Here's a Perl script that does 5 hostname lookups via
gethostbyname() which is wrapped in a 2 second alarm.
The problem is that once the alarm is triggered, *all*
subsequent lookups are failing. Short of writing a C
analog that produces a similar set of system calls,
I'm really having trouble understanding why this is
happening.
Here's the code, a sample run, and a stack trace
("www.rgee.com" is the first one that fails here):
% cat try.pl
#!/usr/bin/perl -w
use POSIX qw/:signal_h/;
sub alrm {die "timeout"}
use constant FLAGS => 0; # SA_RESTART; #SA_RESETHAND;# ???
# set up the requisite Perl objects for sigaction a'la POSIX manpage
$sigset = POSIX::SigSet->new(SIGALRM);
$sigact = POSIX::SigAction->new("main::alrm", $sigset, FLAGS);
for (<DATA>) {
chomp;
eval { # trap the alarm
sigaction(SIGALRM, $sigact); # install the signal handler
alarm 2;
$addr = gethostbyname $_; # kaboom
alarm 0;
};
else {
$addr = $addr ? join '.', unpack('C4', $addr) : "BZZT";
print "$_ => $addr\n";
}
}
__END__
www.microsoft.com
www.aol.com
www.rgee.com
www.aol.com
www.microsoft.com
% ./try.pl
www.microsoft.com => 207.46.230.220
www.aol.com => 64.12.149.24
www.rgee.com => timeout at /tmp/try.pl line 4, <DATA> line 83.
www.aol.com => timeout at /tmp/try.pl line 4, <> line 83.
www.microsoft.com => timeout at /tmp/try.pl line 4, <> line 83.
% strace ./try.pl
...
send(5, "<\233\1\0\0\1\0\0\0\0\0\0\3www\4rgee\3com\0\0\1\0\1", 30, 0) = 30
gettimeofday({1003909154, 795857}, NULL) = 0
poll([{fd=5, events=POLLIN}], 1, 5000) = -1 EINTR (Interrupted system call)

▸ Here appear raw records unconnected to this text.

Lemma scan_at_plain done_ lit c rest segs :
  starts_with ESCAPED_OPEN (String c rest) = false ->
  token_offset (rfind_char CLOSE (done_ +:+ lit +:+ String c rest)) (String.length done_ + String.length lit) (String c rest) = None ->
  scan_at done_ lit (String c rest) segs = scan_at done_ (lit +:+ String c "") rest segs.
Proof.
  intros H1 H2. unfold scan_at. rewrite scan_plain by done. rewrite !str_app_assoc. cbn [String.append]. rewrite str_length_app. by rewrite <- Nat.add_assoc.
Qed.
End States.

(** ** No byte is lost *)

(** What is left of the input from [cursor] on, given its segments: a literal that starts
    one byte behind the cursor is what an escape produced. *)
Fixpoint reassemble (cursor : nat) (segs : list Segment) : string :=
  match segs with
  | [] => ""
  | Literal text at_ :: rest =>
      (if Nat.eqb at_ (cursor + 1) then "$" else "") +:+ text +:+ reassemble (at_ + String.length text) rest
  | STok token :: rest => tk_source token +:+ reassemble (cursor + String.length (tk_source token)) rest
  end.

Lemma reassemble_lits cursor text segs :
  reassemble cursor (lits cursor text ++ segs)%list = text +:+ reassemble (cursor + String.length text) segs.
Proof.
  unfold lits. destruct (String.eqb_spec text "") as [->|Hne]; simpl; [by rewrite Nat.add_0_r|].
  by replace (Nat.eqb cursor (cursor + 1)) with false by (symmetry; apply Nat.eqb_neq; lia).
Qed.

Lemma parse_token_source `{Diagnostics} source body token : parse_token source body = Ok token -> tk_source token = source.
Proof.
  unfold parse_token. destruct (match split_once MODIFIER_SEPARATOR body with Some _ => _ | None => _ end) as [base suffix].
  destruct (parse_shape source base) as [shape|]; simpl; [|done]. destruct suffix as [suffix|]; simpl; [|by intros [= <-]].
  destruct (negb (takes_modifier shape)); simpl; [done|]. destruct (parse_modifier suffix); simpl; [by intros [= <-]|done].
Qed.

Section Reassembly.
Context `{Diagnostics}.

Lemma scan_at_reassembles n : forall rest done_ lit segs out, (String.length rest <= n)%nat ->
  scan_at done_ lit rest segs = Ok out ->
  exists new, out = (segs ++ new)%list /\ reassemble (String.length done_) new = lit +:+ rest.
Proof.
  induction n as [|n IH]; intros rest done_ lit segs out Hn Hout; (destruct rest as [|c rest];
    [rewrite scan_at_end in Hout; injection Hout as <-; eexists; split; [done|]; by rewrite <- (app_nil_r (lits _ _)), reassemble_lits|]);
    simpl in Hn; [lia|].
  destruct (starts_with ESCAPED_OPEN (String c rest)) eqn:Hesc.
  { apply starts_with_true in Hesc as [r Hr]. rewrite Hr in *. injection Hr as _ ->. rewrite scan_at_escape in Hout.
    apply IH in Hout as (new & -> & Hnew); [|simpl in Hn; lia].
    eexists. rewrite <- !app_assoc. split; [done|]. rewrite reassemble_lits. cbn [reassemble app]. rewrite Nat.eqb_refl.
    rewrite !str_length_app in Hnew. rewrite <- !Nat.add_assoc. change (1 + String.length OPEN)%nat with (String.length ESCAPED_OPEN).
    by rewrite Hnew. }
  destruct (token_offset (rfind_char CLOSE (done_ +:+ lit +:+ String c rest)) (String.length done_ + String.length lit) (String c rest))
    as [offset|] eqn:Htok.
  { apply token_offset_inv in Htok as (body & tail & Hr & Hb & _). rewrite Hr in *. injection Hr as _ ->.
    assert (OPEN +:+ body +:+ String CLOSE tail = (OPEN +:+ body +:+ String CLOSE "") +:+ tail) as Es by (by rewrite !str_app_assoc).
    rewrite Es in Hout |- *. rewrite scan_at_token in Hout by done.
    destruct (parse_token _ body) as [token|] eqn:Hp; [|done]. cbn [result_bind] in Hout. apply parse_token_source in Hp.
    apply IH in Hout as (new & -> & Hnew); [|simpl in Hn; rewrite str_length_app in Hn; simpl in Hn; lia].
    eexists. rewrite <- !app_assoc. split; [done|]. rewrite reassemble_lits. cbn [reassemble app]. rewrite Hp.
    rewrite !(str_length_app done_), !(str_length_app lit) in Hnew. rewrite <- !Nat.add_assoc. by rewrite Hnew. }
  rewrite scan_at_plain in Hout by done. apply IH in Hout as (new & -> & Hnew); [|lia]. exists new. split; [done|].
  rewrite Hnew. by rewrite str_app_assoc.
Qed.

(** The segments of a scanned input, each literal and each token as it is written, make
    the input again. *)
Theorem scan_reassembles input segs : scan_template input = Ok segs -> reassemble 0 segs = input.
Proof. intros E. by apply (scan_at_reassembles (String.length input) input "" "") in E as (new & -> & ?). Qed.
End Reassembly.

(** ** Printing a template and scanning it *)

(** A template as its author means it: literal text, and tokens with the text behind each. *)
Definition TokenKey : Type := TokenShape * option RenderModifier.
Definition TemplateText : Type := string * list (TokenKey * string).

Definition shape_text (shape : TokenShape) : string :=
  match shape with
  | InstallPath => "installPath"
  | SelfEnv key => "self.env." +:+ key
  | Dep name => "deps." +:+ name +:+ ".installPath"
  end.
Definition modifier_text (modifier : option RenderModifier) : string :=
  match modifier with None => "" | Some Native => ":native" | Some Posix => ":posix" end.
Definition token_body (key : TokenKey) : string := shape_text key.1 +:+ modifier_text key.2.
Definition token_text (key : TokenKey) : string := OPEN +:+ token_body key +:+ String CLOSE "".

(** The tokens that can be written, and the literals that can stand before a token: a [$]
    at the end would make the token's opening an escape. *)
Definition valid_token (key : TokenKey) : bool :=
  match key with
  | (InstallPath, _) => true
  | (SelfEnv key, modifier) => is_valid_env_key key && bool_decide (modifier = None)
  | (Dep name, _) => is_ok (dependency_name_try_from name)
  end.
Fixpoint valid_tail (text : string) (tail : list (TokenKey * string)) : bool :=
  match tail with
  | [] => true
  | (key, next) :: rest => negb (str_ends_with "$" text) && valid_token key && valid_tail next rest
  end.
Definition valid_template (t : TemplateText) : bool := valid_tail t.1 t.2.

Fixpoint print_tail (tail : list (TokenKey * string)) : string :=
  match tail with
  | [] => ""
  | (key, text) :: rest => token_text key +:+ escape_template text +:+ print_tail rest
  end.
Definition print_template (t : TemplateText) : string := escape_template t.1 +:+ print_tail t.2.

(** What a list of segments says: neighbouring literals are one text. *)
Fixpoint collapse (segs : list Segment) : TemplateText :=
  match segs with
  | [] => ("", [])
  | Literal text _ :: rest => let '(head, tail) := collapse rest in (text +:+ head, tail)
  | STok token :: rest => let '(head, tail) := collapse rest in ("", ((tk_shape token, tk_modifier token), head) :: tail)
  end.

(** *** A written token is read back *)

Lemma env_key_class key c : is_valid_env_key key = true -> is_alnum c = false -> c <> "_"%char -> str_mem c key = false.
Proof.
  destruct key as [|d key]; [done|]. cbn [is_valid_env_key str_mem]. rewrite andb_true_iff. intros [Hd Hk] Hc Hu.
  apply orb_false_iff. split.
  - destruct (Ascii.eqb_spec c d) as [->|]; [|done]. apply orb_true_iff in Hd as [Hd|Hd%Ascii.eqb_eq]; [|done].
    unfold is_alnum, is_alpha in *. destruct (is_digit d), (is_lower d), (is_upper d); done.
  - eapply str_mem_forall; [exact Hk|]. cbn beta. rewrite Hc. by apply Ascii.eqb_neq.
Qed.

Lemma env_key_segment key : is_valid_env_key key = true -> is_body_segment key = true.
Proof.
  unfold is_body_segment. destruct key as [|d key]; [done|]. cbn [is_valid_env_key str_forall String.eqb].
  rewrite andb_true_iff. intros [Hd Hk]. simpl negb. apply andb_true_iff. split; [done|]. apply andb_true_iff. split.
  - unfold body_byte, is_alnum, is_alpha in *. destruct (is_digit d), (is_lower d), (is_upper d), (Ascii.eqb d "_"); done.
  - eapply str_forall_impl; [|exact Hk]. intros c Hc. unfold body_byte. by rewrite Hc.
Qed.

Lemma slug_rest_body c : slug_rest c = true -> body_byte c = true.
Proof.
  unfold slug_rest, body_byte, is_alnum. destruct (is_digit c), (is_lower c), (is_upper c), (Ascii.eqb c "_"), (Ascii.eqb c "-"); done.
Qed.

Lemma name_ok name n : dependency_name_try_from name = Ok n -> n = name /\ is_body_segment name = true.
Proof.
  unfold dependency_name_try_from. destruct (_ || _) eqn:E; [done|]. intros [= <-]. split; [done|].
  apply orb_false_iff in E as [_ E%negb_false_iff]. destruct name as [|c name]; [done|]. cbn [is_slug] in E.
  apply andb_true_iff in E as [Hc Hn]. unfold is_body_segment. simpl. apply andb_true_iff. split.
  - apply slug_rest_body. unfold slug_first, slug_rest in *. destruct (is_lower c), (is_digit c); done.
  - eapply str_forall_impl; [|exact Hn]. apply slug_rest_body.
Qed.

Lemma segment_class s c : is_body_segment s = true -> body_byte c = false -> str_mem c s = false.
Proof. unfold is_body_segment. rewrite andb_true_iff. intros [_ Hs] Hc. by eapply str_mem_forall. Qed.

--- SIGALRM (Alarm clock) ---
rt_sigprocmask(SIG_SETMASK, [RT_0], NULL, 8) = 0
write(1, "www.rgee.com => timeout at /tmp/"...,) = 58
write(1, "\n", 1
) = 1
rt_sigaction(SIGALRM, {0x40065f70, [], SA_RESTART|0x4000000},
{0x40065f70, [], 0x4000000}, 8) = 0
rt_sigaction(SIGALRM, {0x40065f70, [], 0x4000000}, NULL, 8) = 0
alarm(2) = 0
rt_sigprocmask(SIG_SETMASK, NULL, [RT_0], 8) = 0
rt_sigsuspend([] <unfinished ...>
--- SIGALRM (Alarm clock) ---
<... rt_sigsuspend resumed> ) = -1 EINTR (Interrupted system call)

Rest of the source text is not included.